■ **Task goal**: From the data below, copy exactly the lines that lie between the one holding "simpl; split; (lia || done)." and the one holding "s)) = Some MigStrategyMixed", including both, and nothing more.

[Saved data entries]

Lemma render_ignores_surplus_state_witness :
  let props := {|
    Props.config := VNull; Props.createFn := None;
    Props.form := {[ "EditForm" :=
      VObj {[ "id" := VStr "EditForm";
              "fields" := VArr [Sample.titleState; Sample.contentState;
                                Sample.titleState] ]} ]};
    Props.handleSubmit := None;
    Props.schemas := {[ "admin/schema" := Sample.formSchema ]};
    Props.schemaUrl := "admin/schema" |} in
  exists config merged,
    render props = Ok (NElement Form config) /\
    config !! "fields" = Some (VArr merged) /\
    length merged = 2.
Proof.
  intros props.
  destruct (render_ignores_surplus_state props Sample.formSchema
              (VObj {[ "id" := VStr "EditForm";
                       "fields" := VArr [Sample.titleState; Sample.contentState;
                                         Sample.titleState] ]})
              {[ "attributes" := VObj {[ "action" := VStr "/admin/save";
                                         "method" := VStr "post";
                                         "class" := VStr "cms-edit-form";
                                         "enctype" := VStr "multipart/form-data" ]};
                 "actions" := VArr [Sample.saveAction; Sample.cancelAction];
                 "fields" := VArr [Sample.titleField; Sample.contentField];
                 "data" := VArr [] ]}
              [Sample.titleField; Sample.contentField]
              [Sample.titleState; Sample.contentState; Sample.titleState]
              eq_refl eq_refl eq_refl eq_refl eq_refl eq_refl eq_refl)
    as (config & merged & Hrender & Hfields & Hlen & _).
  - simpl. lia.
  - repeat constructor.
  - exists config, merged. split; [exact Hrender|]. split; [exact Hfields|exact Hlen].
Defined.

* * *

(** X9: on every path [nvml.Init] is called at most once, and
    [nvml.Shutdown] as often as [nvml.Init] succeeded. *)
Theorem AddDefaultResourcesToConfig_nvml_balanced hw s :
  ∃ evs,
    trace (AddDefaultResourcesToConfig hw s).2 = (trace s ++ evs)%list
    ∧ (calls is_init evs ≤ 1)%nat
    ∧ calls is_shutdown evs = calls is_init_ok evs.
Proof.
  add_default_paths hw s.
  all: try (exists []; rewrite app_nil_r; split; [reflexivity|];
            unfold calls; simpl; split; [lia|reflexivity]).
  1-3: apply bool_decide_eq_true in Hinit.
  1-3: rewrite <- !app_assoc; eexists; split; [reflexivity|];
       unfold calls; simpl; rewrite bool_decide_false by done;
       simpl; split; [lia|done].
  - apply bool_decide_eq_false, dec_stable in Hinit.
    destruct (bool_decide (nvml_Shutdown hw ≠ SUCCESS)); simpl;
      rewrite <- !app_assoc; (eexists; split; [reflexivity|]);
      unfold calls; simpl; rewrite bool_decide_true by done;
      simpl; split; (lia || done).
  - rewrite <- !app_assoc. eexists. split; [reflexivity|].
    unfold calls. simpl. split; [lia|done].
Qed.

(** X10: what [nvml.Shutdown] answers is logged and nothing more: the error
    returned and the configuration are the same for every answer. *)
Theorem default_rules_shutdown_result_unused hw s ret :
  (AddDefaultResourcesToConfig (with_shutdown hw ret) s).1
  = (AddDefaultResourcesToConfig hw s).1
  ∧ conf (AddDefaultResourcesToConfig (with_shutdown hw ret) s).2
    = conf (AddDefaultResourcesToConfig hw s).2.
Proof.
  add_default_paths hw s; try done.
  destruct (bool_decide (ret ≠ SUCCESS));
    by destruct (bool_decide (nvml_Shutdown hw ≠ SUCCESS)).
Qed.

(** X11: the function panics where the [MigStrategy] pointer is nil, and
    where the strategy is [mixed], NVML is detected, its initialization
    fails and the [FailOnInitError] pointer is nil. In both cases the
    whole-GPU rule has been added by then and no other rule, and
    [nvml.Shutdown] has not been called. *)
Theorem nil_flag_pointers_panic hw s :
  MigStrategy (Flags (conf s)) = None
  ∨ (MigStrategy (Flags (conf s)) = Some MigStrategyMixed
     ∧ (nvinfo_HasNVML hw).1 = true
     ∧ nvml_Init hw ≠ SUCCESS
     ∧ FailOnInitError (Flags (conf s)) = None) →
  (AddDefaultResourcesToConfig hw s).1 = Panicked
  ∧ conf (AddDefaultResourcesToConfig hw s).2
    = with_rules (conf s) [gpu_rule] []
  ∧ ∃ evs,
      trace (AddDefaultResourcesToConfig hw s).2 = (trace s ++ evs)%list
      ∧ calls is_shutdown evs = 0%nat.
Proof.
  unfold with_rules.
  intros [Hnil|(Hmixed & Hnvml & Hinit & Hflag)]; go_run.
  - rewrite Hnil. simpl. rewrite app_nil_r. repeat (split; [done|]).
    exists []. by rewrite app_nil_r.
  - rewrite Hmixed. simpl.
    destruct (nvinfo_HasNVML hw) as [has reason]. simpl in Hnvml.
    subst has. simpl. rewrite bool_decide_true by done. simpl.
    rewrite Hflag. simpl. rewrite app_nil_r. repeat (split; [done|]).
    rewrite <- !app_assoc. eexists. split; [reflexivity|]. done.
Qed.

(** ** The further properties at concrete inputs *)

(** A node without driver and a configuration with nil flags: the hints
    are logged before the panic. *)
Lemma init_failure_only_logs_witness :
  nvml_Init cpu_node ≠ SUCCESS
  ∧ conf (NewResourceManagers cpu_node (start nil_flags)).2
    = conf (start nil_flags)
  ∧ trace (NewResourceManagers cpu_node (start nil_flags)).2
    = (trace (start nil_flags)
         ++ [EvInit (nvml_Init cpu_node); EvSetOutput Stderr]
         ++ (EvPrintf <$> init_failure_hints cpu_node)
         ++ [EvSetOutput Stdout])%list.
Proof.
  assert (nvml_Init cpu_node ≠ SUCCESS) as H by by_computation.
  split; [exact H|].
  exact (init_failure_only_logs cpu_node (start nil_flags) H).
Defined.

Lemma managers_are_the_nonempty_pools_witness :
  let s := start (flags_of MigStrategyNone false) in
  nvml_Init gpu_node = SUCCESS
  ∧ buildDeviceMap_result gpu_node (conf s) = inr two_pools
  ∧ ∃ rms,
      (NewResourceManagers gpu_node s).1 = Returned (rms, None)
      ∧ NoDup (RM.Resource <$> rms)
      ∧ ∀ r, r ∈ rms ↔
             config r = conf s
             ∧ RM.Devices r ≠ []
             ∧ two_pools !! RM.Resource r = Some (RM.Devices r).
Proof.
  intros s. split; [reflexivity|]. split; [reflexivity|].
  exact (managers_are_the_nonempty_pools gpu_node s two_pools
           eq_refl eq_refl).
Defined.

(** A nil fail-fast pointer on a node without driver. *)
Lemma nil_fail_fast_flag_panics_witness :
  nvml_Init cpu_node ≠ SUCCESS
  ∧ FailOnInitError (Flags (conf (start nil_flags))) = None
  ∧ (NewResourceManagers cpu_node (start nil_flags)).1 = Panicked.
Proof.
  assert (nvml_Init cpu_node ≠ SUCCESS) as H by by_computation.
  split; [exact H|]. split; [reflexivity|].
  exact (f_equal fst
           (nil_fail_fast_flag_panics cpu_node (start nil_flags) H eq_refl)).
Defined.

■ **Exercise solution**:
      simpl; split; (lia || done).
  - rewrite <- !app_assoc. eexists. split; [reflexivity|].
    unfold calls. simpl. split; [lia|done].
Qed.

(** X10: what [nvml.Shutdown] answers is logged and nothing more: the error
    returned and the configuration are the same for every answer. *)
Theorem default_rules_shutdown_result_unused hw s ret :
  (AddDefaultResourcesToConfig (with_shutdown hw ret) s).1
  = (AddDefaultResourcesToConfig hw s).1
  ∧ conf (AddDefaultResourcesToConfig (with_shutdown hw ret) s).2
    = conf (AddDefaultResourcesToConfig hw s).2.
Proof.
  add_default_paths hw s; try done.
  destruct (bool_decide (ret ≠ SUCCESS));
    by destruct (bool_decide (nvml_Shutdown hw ≠ SUCCESS)).
Qed.

(** X11: the function panics where the [MigStrategy] pointer is nil, and
    where the strategy is [mixed], NVML is detected, its initialization
    fails and the [FailOnInitError] pointer is nil. In both cases the
    whole-GPU rule has been added by then and no other rule, and
    [nvml.Shutdown] has not been called. *)
Theorem nil_flag_pointers_panic hw s :
  MigStrategy (Flags (conf s)) = None
  ∨ (MigStrategy (Flags (conf s)) = Some MigStrategyMixed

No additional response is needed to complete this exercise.